[Data to examine Boundary: Start]
Lemma drop_digits ds rest :
  Forall (fun x => isdigit x = true) ds -> (forall c, head rest = Some c -> isdigit c = false) ->
  drop_lead isdigit (ds ++ rest) = rest.
Proof.
  intros Hd Hr. induction Hd as [|x ds Hx _ IH]; simpl; [by apply drop_lead_id|]. by rewrite Hx.
Qed.

(** A printed number reads back, and the scan ends behind it. *)
Lemma dm_strtoull_dec n rest :
  1 <= n < 2 ^ 63 -> (forall c, head rest = Some c -> isdigit c = false) ->
  dm_strtoull (dec_of n ++ rest) = (n, rest).
Proof.
  intros Hn Hr. destruct (dec_of_digits n ltac:(lia)) as (Hd & V & Hne).
  unfold dm_strtoull, scan_int, scan_end. destruct (dec_of n) as [|x ds] eqn:E; [done|].
  pose proof Hd as Hd'. apply Forall_cons in Hd as [Hx _]. cbn [app drop_lead].
  rewrite (isdigit_not_space _ Hx). destruct (isdigit_not_sign _ Hx) as [H1' H2'].
  rewrite (bool_decide_eq_false_2 _ H1'), (bool_decide_eq_false_2 _ H2'). cbn [orb]. rewrite Hx.
  pose proof (digits_val_stop (x :: ds) 0 rest Hd' Hr) as X. cbn [app] in X. rewrite X, V.
  pose proof (drop_digits (x :: ds) rest Hd' Hr) as Y. cbn [app] in Y. rewrite Y.
  rewrite (proj2 (Z.ltb_ge n 0)), (proj2 (Z.ltb_ge (2 ^ 63 - 1) n)) by lia. done.
Qed.

Lemma print_bound_head b : bound_ok b -> exists c s, print_bound b = c :: s /\ c <> COLON /\
  (c = STAR <-> b = BStar).
Proof.
  destruct b as [n|]; simpl; intros Hn; [|by exists STAR, []].
  destruct (dec_of_digits n ltac:(lia)) as (Hd & _ & Hne). destruct (dec_of n) as [|x s]; [done|].
  apply Forall_cons in Hd as [Hx _]. exists x, s. split; [done|]. split; [by intros ->|]. split; [by intros ->|done].
Qed.

Lemma part_bounds_print p by_uid lo hi :
  part_ok p -> 1 <= hi -> (by_uid = true \/ lo = 1) ->
  part_bounds (print_part p) by_uid lo hi =
    Some (bound_value hi p.1, bound_value hi (default p.1 p.2)).
Proof.
  intros [Hl Hr] Hhi Hlo. destruct p as [l r]. cbn [fst snd] in *. unfold part_bounds, print_part. cbn [fst snd].
  set (rest := match r with Some b => COLON :: print_bound b | None => [] end).
  assert (forall c, head rest = Some c -> isdigit c = false) as Hd by (destruct r; [by intros c [= <-]|done]).
  destruct (print_bound_head l Hl) as (c & s & Es & Hc & Hstar).
  assert (exists rest', first_bound (print_bound l ++ rest) by_uid lo hi = Some (bound_value hi l, rest') /\
    (rest' = rest \/ (r = None /\ starts COLON rest' = false))) as (rest' & -> & Hrest).
  { destruct l as [n|]; cbn [print_bound bound_value bound_ok] in *.
    - unfold first_bound. rewrite Es. unfold starts at 1. cbn [app head]. rewrite bool_decide_eq_false_2 by (intros [= ->]; discriminate (proj1 Hstar eq_refl)).
      change (c :: s ++ rest) with ((c :: s) ++ rest). rewrite <- Es, (dm_strtoull_dec n rest Hl Hd).
      rewrite (proj2 (Z.eqb_neq n 0)) by lia. exists rest. split; [|by left]. do 2 f_equal.
      destruct by_uid; [done|]. destruct Hlo as [?| ->]; [done|]. destruct (n =? OUTLOOK_STAR); lia.
    - unfold first_bound. cbn [app]. change (starts STAR (STAR :: rest)) with true. cbv iota. destruct r as [b|].
      + exists rest. split; [|by left]. subst rest. cbn [length tail]. by rewrite bool_decide_eq_true_2 by lia.
      + exists [STAR]. split; [done|]. by right. }
  cbn [mbind option_bind]. destruct r as [b|].
  2:{ destruct Hrest as [->|[_ ->]]; done. }
  destruct Hrest as [->|[? _]]; [|done]. subst rest. change (starts COLON (COLON :: print_bound b)) with true. cbv iota.
  cbn [length tail default]. destruct (print_bound_head b Hr) as (c' & s' & Es' & _ & Hstar').
  rewrite bool_decide_eq_true_2 by (rewrite Es'; simpl; lia).
  destruct b as [n|]; [|done]. unfold starts. rewrite Es'. cbn [head].
  rewrite bool_decide_eq_false_2 by (intros [= ->]; discriminate (proj1 Hstar' eq_refl)).
  rewrite <- Es'. cbn [print_bound bound_value bound_ok] in *. pose proof (dm_strtoull_dec n [] Hr) as X. rewrite app_nil_r in X.
  rewrite X by done. cbn [fst]. by rewrite (proj2 (Z.eqb_neq n 0)) by lia.
Qed.

(** The entry (UID, sequence number) of an element of the walk. *)
Definition entry (by_uid : bool) (kv : Z * Z) : Z * Z := if by_uid then kv else (kv.2, kv.1).

(** The walk over a range enters the elements in the range and no others. *)
Lemma filter_range_lookup items mn mx by_uid a u :
  StronglySorted Z.lt items.*1 ->
  (exists kv, kv ∈ items /\ mn <= kv.1 <= mx /\ (entry by_uid kv).1 = u /\
     g_tree_lookup (filter_range items mn mx by_uid a) u = Some (entry by_uid kv).2) \/
  ((forall kv, kv ∈ items -> mn <= kv.1 <= mx -> (entry by_uid kv).1 <> u) /\
   g_tree_lookup (filter_range items mn mx by_uid a) u = g_tree_lookup a u).
Proof.
  intros Hs. revert a. induction items as [|[k v] items IH]; intros a; cbn [filter_range].
  { right. split; [|done]. by intros kv ?%elem_of_nil. }
  rewrite fmap_cons in Hs. apply StronglySorted_inv in Hs as [Hs Hf]. specialize (IH Hs).
  destruct (k <? mn) eqn:E1; [|destruct (mx <? k) eqn:E2]; to_prop.
  - destruct (IH a) as [(kv & X1 & X2)|[X1 X2]].
    + left. exists kv. split; [by right|done].
    + right. split; [|done]. intros kv Hin Hr. apply elem_of_cons in Hin as [->|Hin]; [simpl in Hr; lia|by apply X1].
  - right. split; [|done]. intros kv Hin Hr. apply elem_of_cons in Hin as [->|Hin]; [simpl in Hr; lia|].
    exfalso. rewrite Forall_fmap, Forall_forall in Hf. specialize (Hf _ Hin). simpl in Hf. lia.
  - set (a' := if by_uid then _ else _).
    assert (g_tree_lookup a' u = if decide ((entry by_uid (k, v)).1 = u) then Some (entry by_uid (k, v)).2
                                 else g_tree_lookup a u) as Ea.
    { subst a'. destruct by_uid; apply g_tree_lookup_insert_case. }
    destruct (IH a') as [(kv & X1 & X2)|[X1 X2]].
    + left. exists kv. split; [by right|done].
    + rewrite Ea in X2. case_decide as Eu.
      * left. exists (k, v). split; [left|]. split; [simpl; lia|done].
      * right. split; [|done]. intros kv Hin Hr. apply elem_of_cons in Hin as [->|Hin]; [done|by apply X1].
Qed.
[Data to examine Boundary: End]
▸ **Exercise instructions**: Search the data above for the word "Hrest". Copy each line it is in.

▸ **Response area**:
    (rest' = rest \/ (r = None /\ starts COLON rest' = false))) as (rest' & -> & Hrest).
  2:{ destruct Hrest as [->|[_ ->]]; done. }
  destruct Hrest as [->|[? _]]; [|done]. subst rest. change (starts COLON (COLON :: print_bound b)) with true. cbv iota.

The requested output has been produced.